Your answer should be only the lines below from the one with "intros Hc. rewrite chunks_from_cons." to the one with "rewrite firstn_app. replace", repeated exactly, ends included.

* SOURCE INFORMATION:
* * * * * * *

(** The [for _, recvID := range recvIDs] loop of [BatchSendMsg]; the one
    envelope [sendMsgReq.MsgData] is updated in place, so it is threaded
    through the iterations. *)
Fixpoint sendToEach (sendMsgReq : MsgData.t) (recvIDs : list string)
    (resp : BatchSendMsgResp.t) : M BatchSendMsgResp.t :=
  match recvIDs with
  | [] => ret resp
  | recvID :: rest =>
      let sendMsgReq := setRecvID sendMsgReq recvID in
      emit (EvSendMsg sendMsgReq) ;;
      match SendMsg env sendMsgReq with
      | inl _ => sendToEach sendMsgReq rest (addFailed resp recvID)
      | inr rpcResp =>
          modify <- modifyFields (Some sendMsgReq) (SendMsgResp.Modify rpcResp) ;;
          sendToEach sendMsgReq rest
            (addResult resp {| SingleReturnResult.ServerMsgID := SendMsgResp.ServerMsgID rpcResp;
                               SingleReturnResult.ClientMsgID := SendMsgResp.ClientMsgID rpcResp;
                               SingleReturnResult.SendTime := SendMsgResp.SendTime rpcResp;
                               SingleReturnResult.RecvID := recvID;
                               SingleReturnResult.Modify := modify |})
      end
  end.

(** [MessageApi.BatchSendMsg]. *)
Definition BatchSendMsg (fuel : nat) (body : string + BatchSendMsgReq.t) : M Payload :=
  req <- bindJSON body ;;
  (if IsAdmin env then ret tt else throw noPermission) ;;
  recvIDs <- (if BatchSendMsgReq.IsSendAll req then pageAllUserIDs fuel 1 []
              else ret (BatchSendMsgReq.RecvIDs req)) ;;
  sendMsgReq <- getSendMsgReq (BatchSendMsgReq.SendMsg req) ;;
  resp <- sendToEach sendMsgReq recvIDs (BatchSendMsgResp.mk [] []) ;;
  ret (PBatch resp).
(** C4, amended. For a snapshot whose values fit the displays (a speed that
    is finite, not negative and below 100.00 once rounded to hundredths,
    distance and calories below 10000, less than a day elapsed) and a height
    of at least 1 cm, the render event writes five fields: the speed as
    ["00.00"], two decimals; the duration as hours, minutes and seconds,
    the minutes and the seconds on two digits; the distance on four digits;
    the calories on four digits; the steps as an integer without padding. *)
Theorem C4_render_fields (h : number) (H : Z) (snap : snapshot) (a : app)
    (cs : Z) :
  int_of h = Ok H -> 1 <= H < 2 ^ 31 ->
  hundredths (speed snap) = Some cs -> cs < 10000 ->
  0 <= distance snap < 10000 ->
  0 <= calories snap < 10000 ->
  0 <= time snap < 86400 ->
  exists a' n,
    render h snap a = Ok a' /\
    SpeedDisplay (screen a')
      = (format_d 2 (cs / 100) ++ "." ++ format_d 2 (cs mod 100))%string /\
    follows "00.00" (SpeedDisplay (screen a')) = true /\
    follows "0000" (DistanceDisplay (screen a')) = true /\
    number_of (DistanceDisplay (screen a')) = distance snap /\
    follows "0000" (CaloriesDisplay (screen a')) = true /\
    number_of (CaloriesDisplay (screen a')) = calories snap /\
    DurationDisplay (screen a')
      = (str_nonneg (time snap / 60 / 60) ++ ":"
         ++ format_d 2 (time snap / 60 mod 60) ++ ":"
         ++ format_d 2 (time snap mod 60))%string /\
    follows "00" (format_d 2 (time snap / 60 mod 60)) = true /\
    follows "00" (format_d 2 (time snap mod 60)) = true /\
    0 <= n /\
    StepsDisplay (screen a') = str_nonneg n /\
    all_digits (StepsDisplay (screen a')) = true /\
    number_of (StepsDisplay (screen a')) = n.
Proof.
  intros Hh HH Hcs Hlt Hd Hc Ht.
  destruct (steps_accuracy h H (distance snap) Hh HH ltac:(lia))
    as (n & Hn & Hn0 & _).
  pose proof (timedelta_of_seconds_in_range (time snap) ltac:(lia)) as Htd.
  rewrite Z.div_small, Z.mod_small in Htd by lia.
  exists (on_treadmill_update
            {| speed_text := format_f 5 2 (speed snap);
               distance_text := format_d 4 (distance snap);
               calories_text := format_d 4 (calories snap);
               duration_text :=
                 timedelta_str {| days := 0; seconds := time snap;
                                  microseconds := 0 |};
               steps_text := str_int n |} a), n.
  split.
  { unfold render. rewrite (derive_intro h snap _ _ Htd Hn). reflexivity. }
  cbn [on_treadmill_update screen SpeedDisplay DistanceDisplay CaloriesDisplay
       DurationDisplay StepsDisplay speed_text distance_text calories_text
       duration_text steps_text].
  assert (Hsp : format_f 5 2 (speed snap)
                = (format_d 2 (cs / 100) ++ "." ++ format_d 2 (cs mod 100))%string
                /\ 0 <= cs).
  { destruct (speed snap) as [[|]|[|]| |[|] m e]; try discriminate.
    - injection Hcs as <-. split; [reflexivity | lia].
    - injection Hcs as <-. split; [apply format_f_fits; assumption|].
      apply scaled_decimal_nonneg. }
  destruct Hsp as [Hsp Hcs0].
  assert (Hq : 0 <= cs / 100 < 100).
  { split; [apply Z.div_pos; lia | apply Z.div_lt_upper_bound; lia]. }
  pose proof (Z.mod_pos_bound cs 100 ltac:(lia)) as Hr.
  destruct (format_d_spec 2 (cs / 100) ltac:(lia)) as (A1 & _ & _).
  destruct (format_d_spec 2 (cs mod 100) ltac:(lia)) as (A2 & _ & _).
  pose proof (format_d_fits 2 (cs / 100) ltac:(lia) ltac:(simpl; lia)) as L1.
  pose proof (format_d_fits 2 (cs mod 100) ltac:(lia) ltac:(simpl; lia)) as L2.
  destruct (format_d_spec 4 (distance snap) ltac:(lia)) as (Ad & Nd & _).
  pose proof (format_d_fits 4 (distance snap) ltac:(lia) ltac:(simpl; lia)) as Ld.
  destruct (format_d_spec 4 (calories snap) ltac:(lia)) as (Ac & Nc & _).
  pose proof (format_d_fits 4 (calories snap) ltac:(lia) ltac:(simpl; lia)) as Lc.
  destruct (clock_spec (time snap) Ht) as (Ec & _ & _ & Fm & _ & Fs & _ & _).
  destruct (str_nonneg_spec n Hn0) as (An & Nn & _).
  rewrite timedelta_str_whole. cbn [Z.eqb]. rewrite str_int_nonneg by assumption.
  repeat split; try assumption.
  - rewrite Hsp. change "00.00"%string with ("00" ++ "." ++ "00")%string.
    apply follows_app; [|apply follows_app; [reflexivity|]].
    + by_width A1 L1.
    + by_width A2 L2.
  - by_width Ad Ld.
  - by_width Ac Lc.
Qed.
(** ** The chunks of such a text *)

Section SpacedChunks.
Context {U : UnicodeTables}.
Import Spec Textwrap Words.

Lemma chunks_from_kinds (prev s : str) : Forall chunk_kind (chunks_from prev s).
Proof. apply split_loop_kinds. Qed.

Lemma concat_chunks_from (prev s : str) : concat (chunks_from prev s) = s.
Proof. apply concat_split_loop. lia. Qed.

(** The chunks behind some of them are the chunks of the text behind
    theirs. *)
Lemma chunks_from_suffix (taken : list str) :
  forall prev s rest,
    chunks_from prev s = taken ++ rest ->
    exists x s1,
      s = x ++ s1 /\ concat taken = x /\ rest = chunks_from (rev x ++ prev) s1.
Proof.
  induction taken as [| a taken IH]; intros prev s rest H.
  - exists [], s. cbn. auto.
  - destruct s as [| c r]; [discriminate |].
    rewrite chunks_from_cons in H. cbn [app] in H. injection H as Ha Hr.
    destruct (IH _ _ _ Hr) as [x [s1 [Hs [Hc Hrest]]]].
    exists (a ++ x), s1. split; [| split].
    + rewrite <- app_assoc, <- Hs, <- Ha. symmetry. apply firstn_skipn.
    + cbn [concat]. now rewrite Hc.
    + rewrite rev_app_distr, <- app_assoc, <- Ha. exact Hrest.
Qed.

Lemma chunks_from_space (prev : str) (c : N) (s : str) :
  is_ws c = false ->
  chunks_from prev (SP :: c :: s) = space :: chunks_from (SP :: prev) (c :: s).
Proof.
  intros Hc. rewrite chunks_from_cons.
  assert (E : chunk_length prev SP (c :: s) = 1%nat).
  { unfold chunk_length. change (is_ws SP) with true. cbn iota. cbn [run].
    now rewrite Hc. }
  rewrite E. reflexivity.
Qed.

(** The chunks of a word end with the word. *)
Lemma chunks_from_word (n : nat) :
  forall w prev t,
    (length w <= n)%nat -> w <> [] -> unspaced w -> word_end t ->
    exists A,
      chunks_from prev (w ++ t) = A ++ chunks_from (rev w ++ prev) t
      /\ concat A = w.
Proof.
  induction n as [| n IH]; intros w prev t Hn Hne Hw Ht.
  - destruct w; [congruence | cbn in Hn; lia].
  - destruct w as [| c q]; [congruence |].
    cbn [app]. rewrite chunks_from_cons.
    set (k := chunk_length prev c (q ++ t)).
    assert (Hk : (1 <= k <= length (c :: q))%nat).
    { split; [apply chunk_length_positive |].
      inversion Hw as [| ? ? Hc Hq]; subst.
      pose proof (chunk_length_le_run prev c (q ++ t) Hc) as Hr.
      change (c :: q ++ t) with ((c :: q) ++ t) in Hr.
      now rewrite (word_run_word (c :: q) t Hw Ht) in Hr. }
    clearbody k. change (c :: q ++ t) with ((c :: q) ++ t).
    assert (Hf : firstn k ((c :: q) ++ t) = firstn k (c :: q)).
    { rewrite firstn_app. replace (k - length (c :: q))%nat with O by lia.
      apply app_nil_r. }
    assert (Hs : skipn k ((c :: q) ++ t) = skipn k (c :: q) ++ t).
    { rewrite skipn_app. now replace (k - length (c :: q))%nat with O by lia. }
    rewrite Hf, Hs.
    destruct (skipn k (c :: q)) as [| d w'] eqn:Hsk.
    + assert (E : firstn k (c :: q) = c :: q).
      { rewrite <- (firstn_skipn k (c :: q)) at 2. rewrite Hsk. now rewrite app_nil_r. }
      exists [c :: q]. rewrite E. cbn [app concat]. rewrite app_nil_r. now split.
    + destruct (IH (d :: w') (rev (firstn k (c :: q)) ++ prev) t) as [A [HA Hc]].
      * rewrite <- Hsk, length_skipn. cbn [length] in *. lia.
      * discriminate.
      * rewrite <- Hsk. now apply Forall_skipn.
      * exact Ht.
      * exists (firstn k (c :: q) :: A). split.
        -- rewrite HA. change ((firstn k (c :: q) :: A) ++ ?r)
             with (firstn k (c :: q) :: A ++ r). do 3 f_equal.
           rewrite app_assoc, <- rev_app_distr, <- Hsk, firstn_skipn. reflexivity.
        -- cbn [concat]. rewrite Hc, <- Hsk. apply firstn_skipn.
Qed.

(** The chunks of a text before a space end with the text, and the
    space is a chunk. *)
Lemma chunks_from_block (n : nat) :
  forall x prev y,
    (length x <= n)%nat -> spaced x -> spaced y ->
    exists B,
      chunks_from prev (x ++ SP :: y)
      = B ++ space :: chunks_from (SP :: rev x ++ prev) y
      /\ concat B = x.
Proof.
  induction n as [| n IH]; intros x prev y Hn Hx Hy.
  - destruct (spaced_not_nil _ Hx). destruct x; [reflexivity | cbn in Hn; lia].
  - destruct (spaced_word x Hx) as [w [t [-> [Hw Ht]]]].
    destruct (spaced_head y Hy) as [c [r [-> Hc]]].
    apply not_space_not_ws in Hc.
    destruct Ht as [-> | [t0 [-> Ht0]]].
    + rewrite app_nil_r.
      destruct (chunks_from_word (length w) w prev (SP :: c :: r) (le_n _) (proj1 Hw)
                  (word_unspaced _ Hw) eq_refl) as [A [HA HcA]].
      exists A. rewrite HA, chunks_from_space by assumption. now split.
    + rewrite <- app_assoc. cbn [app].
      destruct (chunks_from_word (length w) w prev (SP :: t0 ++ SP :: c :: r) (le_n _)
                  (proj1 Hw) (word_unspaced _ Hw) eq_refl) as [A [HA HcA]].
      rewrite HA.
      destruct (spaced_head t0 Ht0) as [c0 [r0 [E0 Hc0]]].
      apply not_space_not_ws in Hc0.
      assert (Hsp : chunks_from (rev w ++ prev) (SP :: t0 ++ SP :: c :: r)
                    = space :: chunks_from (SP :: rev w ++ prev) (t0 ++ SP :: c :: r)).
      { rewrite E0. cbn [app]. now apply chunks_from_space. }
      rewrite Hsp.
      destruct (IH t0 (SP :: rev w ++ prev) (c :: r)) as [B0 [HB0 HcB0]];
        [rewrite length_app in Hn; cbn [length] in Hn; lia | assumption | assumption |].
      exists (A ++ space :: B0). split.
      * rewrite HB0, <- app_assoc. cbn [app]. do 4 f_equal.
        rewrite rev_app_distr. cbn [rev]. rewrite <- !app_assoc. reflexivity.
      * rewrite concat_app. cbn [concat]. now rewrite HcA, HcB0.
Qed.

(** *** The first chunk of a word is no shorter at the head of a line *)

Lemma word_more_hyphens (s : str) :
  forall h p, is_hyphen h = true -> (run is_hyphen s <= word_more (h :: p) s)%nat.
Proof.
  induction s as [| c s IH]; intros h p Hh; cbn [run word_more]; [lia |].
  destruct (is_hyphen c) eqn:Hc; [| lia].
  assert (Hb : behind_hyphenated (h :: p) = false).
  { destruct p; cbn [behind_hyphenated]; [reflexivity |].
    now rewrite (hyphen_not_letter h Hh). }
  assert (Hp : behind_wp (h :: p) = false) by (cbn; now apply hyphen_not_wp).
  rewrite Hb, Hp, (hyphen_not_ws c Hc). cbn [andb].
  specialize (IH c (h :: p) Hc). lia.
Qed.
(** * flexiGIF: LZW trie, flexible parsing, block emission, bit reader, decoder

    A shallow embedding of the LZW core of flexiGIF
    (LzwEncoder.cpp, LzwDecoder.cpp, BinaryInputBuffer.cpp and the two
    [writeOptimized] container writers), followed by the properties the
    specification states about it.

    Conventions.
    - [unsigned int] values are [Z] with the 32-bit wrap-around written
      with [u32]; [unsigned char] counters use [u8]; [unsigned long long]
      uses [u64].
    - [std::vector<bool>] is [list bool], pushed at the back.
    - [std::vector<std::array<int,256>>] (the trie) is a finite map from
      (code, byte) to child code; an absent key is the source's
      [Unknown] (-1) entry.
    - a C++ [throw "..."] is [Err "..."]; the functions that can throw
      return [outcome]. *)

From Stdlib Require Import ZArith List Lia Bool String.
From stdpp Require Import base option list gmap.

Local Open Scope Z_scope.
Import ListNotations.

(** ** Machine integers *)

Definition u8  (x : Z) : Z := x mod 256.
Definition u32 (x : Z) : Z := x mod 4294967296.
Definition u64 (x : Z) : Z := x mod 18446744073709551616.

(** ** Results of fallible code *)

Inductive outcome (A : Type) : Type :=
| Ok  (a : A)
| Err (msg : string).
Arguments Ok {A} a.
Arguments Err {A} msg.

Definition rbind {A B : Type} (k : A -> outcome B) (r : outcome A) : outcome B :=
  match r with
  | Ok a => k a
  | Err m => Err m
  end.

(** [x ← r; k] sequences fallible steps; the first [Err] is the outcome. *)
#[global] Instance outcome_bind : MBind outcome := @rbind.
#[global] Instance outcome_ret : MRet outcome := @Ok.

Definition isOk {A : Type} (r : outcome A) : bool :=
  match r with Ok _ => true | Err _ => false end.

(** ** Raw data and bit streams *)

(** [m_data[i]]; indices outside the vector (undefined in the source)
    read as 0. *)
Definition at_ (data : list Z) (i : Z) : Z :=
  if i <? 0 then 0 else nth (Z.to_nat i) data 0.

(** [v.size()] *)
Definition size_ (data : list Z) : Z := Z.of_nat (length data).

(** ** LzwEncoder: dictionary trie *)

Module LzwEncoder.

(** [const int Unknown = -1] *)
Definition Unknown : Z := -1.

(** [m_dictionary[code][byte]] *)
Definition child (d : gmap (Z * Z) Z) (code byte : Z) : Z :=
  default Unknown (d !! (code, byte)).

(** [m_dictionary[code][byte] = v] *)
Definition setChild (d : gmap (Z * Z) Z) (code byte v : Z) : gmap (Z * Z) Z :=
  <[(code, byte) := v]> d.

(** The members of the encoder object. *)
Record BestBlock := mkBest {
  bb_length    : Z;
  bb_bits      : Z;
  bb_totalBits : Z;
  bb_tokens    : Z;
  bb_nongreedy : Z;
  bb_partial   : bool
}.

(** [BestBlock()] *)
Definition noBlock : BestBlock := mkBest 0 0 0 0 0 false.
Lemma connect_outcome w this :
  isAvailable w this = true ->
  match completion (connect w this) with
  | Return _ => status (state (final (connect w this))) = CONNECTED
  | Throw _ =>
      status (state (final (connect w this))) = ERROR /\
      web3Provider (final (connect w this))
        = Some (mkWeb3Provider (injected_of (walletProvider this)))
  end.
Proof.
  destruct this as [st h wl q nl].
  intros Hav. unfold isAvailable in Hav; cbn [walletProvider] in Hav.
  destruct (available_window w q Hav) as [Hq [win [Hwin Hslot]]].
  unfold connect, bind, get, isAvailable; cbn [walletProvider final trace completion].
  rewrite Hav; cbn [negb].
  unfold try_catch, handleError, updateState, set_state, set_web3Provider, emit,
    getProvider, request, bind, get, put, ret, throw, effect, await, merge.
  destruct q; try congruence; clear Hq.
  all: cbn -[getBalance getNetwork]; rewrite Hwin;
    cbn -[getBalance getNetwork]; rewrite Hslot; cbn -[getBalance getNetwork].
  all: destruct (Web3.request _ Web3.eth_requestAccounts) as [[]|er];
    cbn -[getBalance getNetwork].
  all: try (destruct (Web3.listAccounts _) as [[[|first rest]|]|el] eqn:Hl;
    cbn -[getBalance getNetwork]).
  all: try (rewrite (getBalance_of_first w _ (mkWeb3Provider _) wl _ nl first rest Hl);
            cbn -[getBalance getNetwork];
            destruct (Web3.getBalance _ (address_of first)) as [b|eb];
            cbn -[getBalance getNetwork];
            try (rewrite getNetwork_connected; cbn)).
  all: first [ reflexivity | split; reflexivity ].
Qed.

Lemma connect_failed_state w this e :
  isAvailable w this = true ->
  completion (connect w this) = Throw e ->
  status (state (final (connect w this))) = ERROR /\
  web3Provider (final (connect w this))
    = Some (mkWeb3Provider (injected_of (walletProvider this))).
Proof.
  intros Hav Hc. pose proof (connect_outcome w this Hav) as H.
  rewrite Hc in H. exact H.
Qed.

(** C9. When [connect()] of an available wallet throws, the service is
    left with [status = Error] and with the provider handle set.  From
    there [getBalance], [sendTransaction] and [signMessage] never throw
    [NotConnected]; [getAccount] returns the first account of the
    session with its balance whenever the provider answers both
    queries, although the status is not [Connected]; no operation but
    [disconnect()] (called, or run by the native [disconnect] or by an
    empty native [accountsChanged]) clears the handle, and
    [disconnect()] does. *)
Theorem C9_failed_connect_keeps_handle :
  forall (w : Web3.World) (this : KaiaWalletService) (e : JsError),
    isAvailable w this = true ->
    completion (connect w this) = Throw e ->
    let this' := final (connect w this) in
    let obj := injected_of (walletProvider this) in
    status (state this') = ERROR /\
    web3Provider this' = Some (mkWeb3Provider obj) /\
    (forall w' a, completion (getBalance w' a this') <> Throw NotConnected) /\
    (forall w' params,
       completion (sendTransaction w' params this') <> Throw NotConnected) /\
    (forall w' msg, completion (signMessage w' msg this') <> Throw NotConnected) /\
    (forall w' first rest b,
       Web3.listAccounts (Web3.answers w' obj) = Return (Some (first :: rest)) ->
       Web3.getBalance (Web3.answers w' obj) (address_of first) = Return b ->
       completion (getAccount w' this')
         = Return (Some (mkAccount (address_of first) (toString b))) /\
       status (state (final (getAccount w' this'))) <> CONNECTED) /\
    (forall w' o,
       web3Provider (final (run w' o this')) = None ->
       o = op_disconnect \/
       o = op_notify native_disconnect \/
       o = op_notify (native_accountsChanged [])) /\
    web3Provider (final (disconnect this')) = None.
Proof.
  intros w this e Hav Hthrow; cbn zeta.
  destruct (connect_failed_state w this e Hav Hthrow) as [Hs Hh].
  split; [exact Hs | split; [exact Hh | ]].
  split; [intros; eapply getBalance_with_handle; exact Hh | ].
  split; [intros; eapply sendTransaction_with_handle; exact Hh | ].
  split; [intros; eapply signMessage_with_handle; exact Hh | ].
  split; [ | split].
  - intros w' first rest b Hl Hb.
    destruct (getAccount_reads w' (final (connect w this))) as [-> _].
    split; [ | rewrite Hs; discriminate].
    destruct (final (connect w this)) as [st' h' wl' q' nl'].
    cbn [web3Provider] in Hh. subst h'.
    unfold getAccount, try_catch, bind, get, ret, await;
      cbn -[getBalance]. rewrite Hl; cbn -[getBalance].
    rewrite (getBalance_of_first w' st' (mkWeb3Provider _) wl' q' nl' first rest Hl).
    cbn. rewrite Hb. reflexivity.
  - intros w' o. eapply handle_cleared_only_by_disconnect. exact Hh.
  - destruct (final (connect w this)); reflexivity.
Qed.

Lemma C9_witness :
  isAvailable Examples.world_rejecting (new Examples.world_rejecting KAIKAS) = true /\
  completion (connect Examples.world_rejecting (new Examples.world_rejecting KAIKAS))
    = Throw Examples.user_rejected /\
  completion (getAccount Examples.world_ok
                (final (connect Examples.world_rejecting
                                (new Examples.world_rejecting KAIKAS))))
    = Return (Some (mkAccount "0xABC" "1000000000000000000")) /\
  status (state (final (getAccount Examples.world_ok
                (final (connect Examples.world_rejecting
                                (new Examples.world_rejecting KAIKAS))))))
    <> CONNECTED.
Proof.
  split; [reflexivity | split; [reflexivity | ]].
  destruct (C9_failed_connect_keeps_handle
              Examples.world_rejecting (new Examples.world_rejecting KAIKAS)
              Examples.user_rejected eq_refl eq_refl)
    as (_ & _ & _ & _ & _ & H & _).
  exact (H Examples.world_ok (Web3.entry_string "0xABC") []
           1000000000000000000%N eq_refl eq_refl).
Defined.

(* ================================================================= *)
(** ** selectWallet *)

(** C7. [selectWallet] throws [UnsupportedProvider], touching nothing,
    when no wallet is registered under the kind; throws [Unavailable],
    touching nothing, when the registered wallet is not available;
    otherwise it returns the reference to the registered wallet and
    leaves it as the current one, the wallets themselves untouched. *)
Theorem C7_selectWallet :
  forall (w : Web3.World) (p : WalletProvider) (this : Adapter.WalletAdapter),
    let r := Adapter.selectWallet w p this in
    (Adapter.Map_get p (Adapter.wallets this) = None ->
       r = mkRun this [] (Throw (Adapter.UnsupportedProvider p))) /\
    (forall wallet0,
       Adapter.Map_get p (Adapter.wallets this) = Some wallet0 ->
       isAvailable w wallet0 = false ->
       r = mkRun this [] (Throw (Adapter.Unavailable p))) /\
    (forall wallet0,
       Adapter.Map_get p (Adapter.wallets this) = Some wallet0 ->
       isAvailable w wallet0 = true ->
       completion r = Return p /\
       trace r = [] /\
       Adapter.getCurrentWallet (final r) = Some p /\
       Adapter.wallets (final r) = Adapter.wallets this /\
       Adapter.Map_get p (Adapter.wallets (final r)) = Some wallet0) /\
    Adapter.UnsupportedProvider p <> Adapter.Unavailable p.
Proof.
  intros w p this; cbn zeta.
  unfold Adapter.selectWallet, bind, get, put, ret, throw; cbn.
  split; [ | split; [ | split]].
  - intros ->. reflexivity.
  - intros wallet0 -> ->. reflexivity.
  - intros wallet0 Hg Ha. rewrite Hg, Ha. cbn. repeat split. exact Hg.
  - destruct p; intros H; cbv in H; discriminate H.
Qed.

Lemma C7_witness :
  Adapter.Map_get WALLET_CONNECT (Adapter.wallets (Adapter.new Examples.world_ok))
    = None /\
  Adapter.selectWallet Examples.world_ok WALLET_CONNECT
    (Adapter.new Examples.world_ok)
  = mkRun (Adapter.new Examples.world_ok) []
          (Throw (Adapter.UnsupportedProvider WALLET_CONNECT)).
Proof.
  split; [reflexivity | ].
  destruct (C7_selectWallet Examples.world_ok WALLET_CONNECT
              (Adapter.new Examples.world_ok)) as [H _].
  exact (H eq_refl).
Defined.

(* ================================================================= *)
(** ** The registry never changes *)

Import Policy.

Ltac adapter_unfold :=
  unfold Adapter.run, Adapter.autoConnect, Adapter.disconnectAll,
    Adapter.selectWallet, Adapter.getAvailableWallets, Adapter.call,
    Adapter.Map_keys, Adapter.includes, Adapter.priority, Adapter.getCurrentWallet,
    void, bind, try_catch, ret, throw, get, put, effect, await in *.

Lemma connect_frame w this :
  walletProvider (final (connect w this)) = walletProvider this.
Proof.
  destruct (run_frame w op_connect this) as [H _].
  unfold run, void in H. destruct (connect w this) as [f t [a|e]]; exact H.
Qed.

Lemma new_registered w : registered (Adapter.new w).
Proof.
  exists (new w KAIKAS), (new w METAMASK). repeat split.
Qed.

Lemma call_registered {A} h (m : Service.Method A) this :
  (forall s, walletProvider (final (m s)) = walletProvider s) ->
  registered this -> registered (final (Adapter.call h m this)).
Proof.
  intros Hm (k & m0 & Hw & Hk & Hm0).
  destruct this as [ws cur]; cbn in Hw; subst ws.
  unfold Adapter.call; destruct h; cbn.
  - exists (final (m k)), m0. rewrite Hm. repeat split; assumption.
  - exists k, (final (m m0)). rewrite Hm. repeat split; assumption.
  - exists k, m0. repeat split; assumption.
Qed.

* * * * * * *

* RESPONSE TO THIS EXERCISE:
  intros Hc. rewrite chunks_from_cons.
  assert (E : chunk_length prev SP (c :: s) = 1%nat).
  { unfold chunk_length. change (is_ws SP) with true. cbn iota. cbn [run].
    now rewrite Hc. }
  rewrite E. reflexivity.
Qed.

(** The chunks of a word end with the word. *)
Lemma chunks_from_word (n : nat) :
  forall w prev t,
    (length w <= n)%nat -> w <> [] -> unspaced w -> word_end t ->
    exists A,
      chunks_from prev (w ++ t) = A ++ chunks_from (rev w ++ prev) t
      /\ concat A = w.
Proof.
  induction n as [| n IH]; intros w prev t Hn Hne Hw Ht.
  - destruct w; [congruence | cbn in Hn; lia].
  - destruct w as [| c q]; [congruence |].
    cbn [app]. rewrite chunks_from_cons.
    set (k := chunk_length prev c (q ++ t)).
    assert (Hk : (1 <= k <= length (c :: q))%nat).
    { split; [apply chunk_length_positive |].
      inversion Hw as [| ? ? Hc Hq]; subst.
      pose proof (chunk_length_le_run prev c (q ++ t) Hc) as Hr.
      change (c :: q ++ t) with ((c :: q) ++ t) in Hr.
      now rewrite (word_run_word (c :: q) t Hw Ht) in Hr. }
    clearbody k. change (c :: q ++ t) with ((c :: q) ++ t).
    assert (Hf : firstn k ((c :: q) ++ t) = firstn k (c :: q)).
    { rewrite firstn_app. replace (k - length (c :: q))%nat with O by lia.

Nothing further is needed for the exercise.